======== MATERIAL FOR THIS TASK
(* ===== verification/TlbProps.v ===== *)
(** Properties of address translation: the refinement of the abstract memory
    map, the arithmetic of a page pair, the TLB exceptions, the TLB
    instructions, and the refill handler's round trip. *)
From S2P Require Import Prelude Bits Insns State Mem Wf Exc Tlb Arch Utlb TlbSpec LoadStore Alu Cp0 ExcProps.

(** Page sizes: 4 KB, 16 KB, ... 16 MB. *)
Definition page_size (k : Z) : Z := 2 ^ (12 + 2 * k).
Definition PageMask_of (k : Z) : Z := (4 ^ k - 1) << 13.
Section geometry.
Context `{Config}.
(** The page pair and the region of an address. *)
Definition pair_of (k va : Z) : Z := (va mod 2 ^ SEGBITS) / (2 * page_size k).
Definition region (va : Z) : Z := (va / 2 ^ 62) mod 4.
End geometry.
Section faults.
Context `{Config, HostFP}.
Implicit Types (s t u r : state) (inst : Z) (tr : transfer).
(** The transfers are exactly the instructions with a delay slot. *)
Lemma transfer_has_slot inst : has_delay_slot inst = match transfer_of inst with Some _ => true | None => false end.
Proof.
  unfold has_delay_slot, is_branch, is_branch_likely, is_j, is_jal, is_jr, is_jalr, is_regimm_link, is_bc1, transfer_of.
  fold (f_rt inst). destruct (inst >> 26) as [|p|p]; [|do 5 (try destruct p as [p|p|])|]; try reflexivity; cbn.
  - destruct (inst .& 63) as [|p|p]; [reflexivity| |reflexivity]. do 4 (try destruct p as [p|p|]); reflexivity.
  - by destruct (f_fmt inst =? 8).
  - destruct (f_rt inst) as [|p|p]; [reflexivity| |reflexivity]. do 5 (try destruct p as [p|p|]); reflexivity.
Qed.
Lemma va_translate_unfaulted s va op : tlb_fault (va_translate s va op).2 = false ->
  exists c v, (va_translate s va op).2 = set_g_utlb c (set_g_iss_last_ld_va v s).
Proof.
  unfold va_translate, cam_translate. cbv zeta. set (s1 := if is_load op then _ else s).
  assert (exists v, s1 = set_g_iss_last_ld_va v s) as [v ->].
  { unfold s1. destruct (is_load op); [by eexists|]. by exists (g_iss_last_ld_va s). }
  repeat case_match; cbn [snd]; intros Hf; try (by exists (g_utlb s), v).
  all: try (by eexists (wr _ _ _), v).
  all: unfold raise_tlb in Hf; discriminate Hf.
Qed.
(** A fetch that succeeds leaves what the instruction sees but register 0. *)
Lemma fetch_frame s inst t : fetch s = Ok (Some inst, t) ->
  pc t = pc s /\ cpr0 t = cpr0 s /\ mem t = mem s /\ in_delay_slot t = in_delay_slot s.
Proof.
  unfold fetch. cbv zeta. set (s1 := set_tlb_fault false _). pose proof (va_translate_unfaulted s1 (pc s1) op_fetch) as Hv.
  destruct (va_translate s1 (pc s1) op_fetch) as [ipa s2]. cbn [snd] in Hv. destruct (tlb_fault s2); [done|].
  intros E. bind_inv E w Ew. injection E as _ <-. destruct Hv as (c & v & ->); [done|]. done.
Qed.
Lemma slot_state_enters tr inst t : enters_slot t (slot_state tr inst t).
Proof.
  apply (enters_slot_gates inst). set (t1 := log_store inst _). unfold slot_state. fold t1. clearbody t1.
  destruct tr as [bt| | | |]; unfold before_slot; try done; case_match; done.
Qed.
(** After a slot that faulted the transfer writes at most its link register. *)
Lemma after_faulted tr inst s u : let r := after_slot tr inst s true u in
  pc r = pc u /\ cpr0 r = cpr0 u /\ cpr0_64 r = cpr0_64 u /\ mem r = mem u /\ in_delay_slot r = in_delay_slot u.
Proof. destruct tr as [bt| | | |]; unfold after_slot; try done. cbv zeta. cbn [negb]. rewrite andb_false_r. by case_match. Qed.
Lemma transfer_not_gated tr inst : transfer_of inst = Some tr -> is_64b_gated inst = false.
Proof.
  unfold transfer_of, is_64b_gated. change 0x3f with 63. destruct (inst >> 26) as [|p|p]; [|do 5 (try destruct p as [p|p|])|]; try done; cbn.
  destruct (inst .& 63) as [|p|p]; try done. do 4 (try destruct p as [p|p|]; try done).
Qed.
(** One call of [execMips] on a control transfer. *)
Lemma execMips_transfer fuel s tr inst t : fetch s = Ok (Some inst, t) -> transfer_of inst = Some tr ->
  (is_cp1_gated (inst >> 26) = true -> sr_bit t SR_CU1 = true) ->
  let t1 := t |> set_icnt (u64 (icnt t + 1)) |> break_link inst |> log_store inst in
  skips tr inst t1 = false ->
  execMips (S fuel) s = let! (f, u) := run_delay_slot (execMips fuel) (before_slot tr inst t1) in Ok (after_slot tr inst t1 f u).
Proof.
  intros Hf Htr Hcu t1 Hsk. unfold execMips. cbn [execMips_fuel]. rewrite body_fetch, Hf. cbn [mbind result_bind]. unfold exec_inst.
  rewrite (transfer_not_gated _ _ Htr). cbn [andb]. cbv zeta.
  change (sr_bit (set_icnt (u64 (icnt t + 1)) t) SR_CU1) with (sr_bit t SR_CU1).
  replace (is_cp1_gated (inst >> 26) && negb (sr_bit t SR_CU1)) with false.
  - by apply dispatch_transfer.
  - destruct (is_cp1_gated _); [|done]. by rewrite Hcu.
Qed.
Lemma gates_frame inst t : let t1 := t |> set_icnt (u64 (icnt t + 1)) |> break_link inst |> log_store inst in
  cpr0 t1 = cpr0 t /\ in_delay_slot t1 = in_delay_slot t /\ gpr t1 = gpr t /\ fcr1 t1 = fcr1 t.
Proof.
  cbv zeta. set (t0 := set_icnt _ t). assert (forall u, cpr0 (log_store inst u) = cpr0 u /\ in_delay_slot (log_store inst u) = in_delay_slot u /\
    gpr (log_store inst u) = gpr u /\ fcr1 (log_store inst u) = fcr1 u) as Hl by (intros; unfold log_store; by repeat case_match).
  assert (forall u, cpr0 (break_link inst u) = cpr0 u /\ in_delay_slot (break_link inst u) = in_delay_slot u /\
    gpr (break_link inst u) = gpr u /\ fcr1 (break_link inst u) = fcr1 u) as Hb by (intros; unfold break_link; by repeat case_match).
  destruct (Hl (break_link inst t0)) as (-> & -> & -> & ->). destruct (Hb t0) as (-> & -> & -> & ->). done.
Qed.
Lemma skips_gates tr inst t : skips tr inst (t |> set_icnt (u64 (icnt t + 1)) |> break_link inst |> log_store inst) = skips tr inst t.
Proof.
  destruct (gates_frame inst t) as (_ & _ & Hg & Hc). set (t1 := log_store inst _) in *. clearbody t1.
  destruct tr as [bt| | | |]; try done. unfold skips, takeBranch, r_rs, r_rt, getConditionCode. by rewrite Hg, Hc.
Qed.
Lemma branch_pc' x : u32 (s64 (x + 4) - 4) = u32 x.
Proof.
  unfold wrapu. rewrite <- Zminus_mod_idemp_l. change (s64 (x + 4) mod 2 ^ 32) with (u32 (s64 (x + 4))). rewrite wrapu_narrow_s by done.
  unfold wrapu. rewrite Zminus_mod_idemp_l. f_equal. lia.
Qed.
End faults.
================
Your answer should be the lines above from the one containing "(is_cp1_gated (inst >> 26) = true" through the one containing "cbv zeta. set (t0", copied exactly and with both ends kept.

REPLY
  (is_cp1_gated (inst >> 26) = true -> sr_bit t SR_CU1 = true) ->
  let t1 := t |> set_icnt (u64 (icnt t + 1)) |> break_link inst |> log_store inst in
  skips tr inst t1 = false ->
  execMips (S fuel) s = let! (f, u) := run_delay_slot (execMips fuel) (before_slot tr inst t1) in Ok (after_slot tr inst t1 f u).
Proof.
  intros Hf Htr Hcu t1 Hsk. unfold execMips. cbn [execMips_fuel]. rewrite body_fetch, Hf. cbn [mbind result_bind]. unfold exec_inst.
  rewrite (transfer_not_gated _ _ Htr). cbn [andb]. cbv zeta.
  change (sr_bit (set_icnt (u64 (icnt t + 1)) t) SR_CU1) with (sr_bit t SR_CU1).
  replace (is_cp1_gated (inst >> 26) && negb (sr_bit t SR_CU1)) with false.
  - by apply dispatch_transfer.
  - destruct (is_cp1_gated _); [|done]. by rewrite Hcu.
Qed.
Lemma gates_frame inst t : let t1 := t |> set_icnt (u64 (icnt t + 1)) |> break_link inst |> log_store inst in
  cpr0 t1 = cpr0 t /\ in_delay_slot t1 = in_delay_slot t /\ gpr t1 = gpr t /\ fcr1 t1 = fcr1 t.
Proof.
  cbv zeta. set (t0 := set_icnt _ t). assert (forall u, cpr0 (log_store inst u) = cpr0 u /\ in_delay_slot (log_store inst u) = in_delay_slot u /\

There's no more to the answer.